(AFP)
Le programme de test, qui durera un an, débutera avec cinq robotaxis autonomes dans la ville de Bissen, et s’étendra progressivement jusqu’à la capitale, Luxembourg, en zone urbaine plus dense, avec une trentaine de véhicules, a indiqué Bolt à l’AFP. L’objectif est surtout de tester ces véhicules dans un « laboratoire vivant », c’est-à-dire dans la circulation urbaine, et non sur un circuit fermé, et de tester une « adaptation à l’Europe », a indiqué Bolt, dont il s’agit du premier test pilote de mobilité autonome. La plateforme de VTC est associée au Chinois Pony.ai et à Stellantis.
Des vans autonomes conçus par Stellantis et Pony.ai
Le programme se concentrera sur « la validation de la sécurité, des performances et de la conformité réglementaire » de vans de marque Stellantis (issus de la plateforme L4-Ready) rendus autonomes par les technologies de Pony.ai. Le lancement de cette expérimentation intervient le jour de la signature à Luxembourg d’une déclaration commune par 17 ministres des Transports européens proposant des « zones test » pour mener des expérimentations, a indiqué le ministre français des Transports Philippe Tabarot.

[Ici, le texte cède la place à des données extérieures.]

(** * XML transaction export to spreadsheet: the transform core of [app.py]

    A shallow embedding of [parse_xml_to_excel] and of the parts of
    [xml.etree.ElementTree], [openpyxl] and [io.BytesIO] it calls, followed
    by the properties of the transform.

    Conventions.
    - A Python [str] is a [string]; [len] is [String.length].
    - A value that is [None] or a [str] is a [value].
    - Statements that may raise run in the [result] monad; [try]/[except]
      is a [match] on the outcome.
    - The XML parser and the workbook serializer are library code: the
      development is parametric in both (Section [Converter]). The input
      of the model is whatever [ET.parse] makes of the uploaded file: a
      tree, a [ParseError], or another exception.
    - A worksheet is the map from (row, column) to the cells created so
      far, as the program drives it through [ws.cell], [ws.columns] and
      [ws.column_dimensions]. A row above 1048576 is refused, a [str]
      assigned to a cell is cut to 32767 characters, and one that holds
      a control character is refused, as openpyxl does.
    - [main] is one run of the page: what the widgets hold and what the
      clock says are its inputs, the elements it renders, in order, are
      its output. *)

From Stdlib Require Import Ascii.
From stdpp Require Import gmap strings list fin_maps pretty.

#[local] Set Warnings "-register-all,-abstract-large-number".

(** ** Python values *)

Inductive value : Type :=
| PyNone
| PyStr (s : string).

Global Instance value_eq_dec : EqDecision value.
Proof. solve_decision. Defined.

(** [str(v)] *)
Definition py_str (v : value) : string :=
  match v with
  | PyNone => "None"
  | PyStr s => s
  end.

(** ** Exceptions and the [result] monad *)

Inductive exn : Type :=
| ParseError (msg : string)          (* xml.etree.ElementTree.ParseError *)
| KeyError (key : string)
| TypeError (msg : string)
| ValueError (msg : string)
| IndexError (msg : string)
| LookupError (msg : string)
| IllegalCharacterError (msg : string)   (* openpyxl.utils.exceptions *)
| OtherException (msg : string).     (* any other subclass of Exception *)

(** [str(e)]; a [KeyError] prints the [repr] of its key. *)
Definition exn_str (e : exn) : string :=
  match e with
  | ParseError msg => msg
  | KeyError key => "'" +:+ key +:+ "'"
  | TypeError msg => msg
  | ValueError msg => msg
  | IndexError msg => msg
  | LookupError msg => msg
  | IllegalCharacterError msg => msg
  | OtherException msg => msg
  end.

Inductive result (A : Type) : Type :=
| Ok (a : A)
| Raise (e : exn).
Arguments Ok {A} a.
Arguments Raise {A} e.

Global Instance result_ret : MRet result := λ A a, Ok a.
Global Instance result_bind : MBind result := λ A B f m,
  match m with
  | Ok a => f a
  | Raise e => Raise e
  end.

(** A [for] loop whose body may raise: the state is threaded left to right
    and the first exception leaves the loop. *)
Fixpoint for_each {S X : Type} (body : S → X → result S) (xs : list X) (s : S)
  : result S :=
  match xs with
  | [] => Ok s
  | x :: xs' => s' ← body s x; for_each body xs' s'
  end.

(** [enumerate(xs, start)] *)
Fixpoint enumerate {X : Type} (xs : list X) (start : nat) : list (nat * X) :=
  match xs with
  | [] => []
  | x :: xs' => (start, x) :: enumerate xs' (S start)
  end.

(** [len(v)]: a [str] has a length, [None] has none. *)
Definition py_len (v : value) : result nat :=
  match v with
  | PyStr s => Ok (String.length s)
  | PyNone => Raise (TypeError "object of type 'NoneType' has no len()")
  end.

(** ** ElementTree *)

(** An element: its tag, its [.text] ([None] when the element has no
    character data before its first child or its end tag) and its child
    elements in document order. *)
Inductive Element : Type :=
  Node { tag : string; text : value; children : list Element }.

(** [elem.findall(name)] for a plain tag name: the direct children of [elem]
    carrying that tag, in document order. *)
Definition findall (name : string) (elem : Element) : list Element :=
  filter (λ e, tag e = name) (children elem).

(** [elem.find(name)] for a plain tag name: the first such child, or [None]. *)
Definition find (name : string) (elem : Element) : option Element :=
  head (findall name elem).

(** ** The extractor (lines 69-119) *)

(** A record is a [dict] literal: its items in insertion order. *)
Abbreviation record := (list (string * value)).

(** [d[key]] *)
Fixpoint dict_get (d : record) (key : string) : result value :=
  match d with
  | [] => Raise (KeyError key)
  | (k, v) :: d' => if decide (k = key) then Ok v else dict_get d' key
  end.

(** [transaction.find(name).text if transaction.find(name) is not None else ''] *)
Definition field_text (transaction : Element) (name : string) : value :=
  match find name transaction with
  | Some e => text e
  | None => PyStr ""
  end.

« C’est important de penser transfrontalier, de penser européen, pour la conduite autonome », a souligné la ministre de la mobilité du Luxembourg Yuriko Backes tandis que son homologue allemand relevait le besoin « d’harmoniser les régulations européennes » en la matière. Bolt, plateforme de VTC indépendante d’origine européenne, fondée en 2013, « ambitionne d’annoncer d’autres expérimentations en Europe en 2026 », a ajouté la société. Pony.ai mène parallèlement d’autres essais avec la plateforme américaine Uber en Europe, continent en retard sur les États-Unis et la Chine en matière de conduite autonome.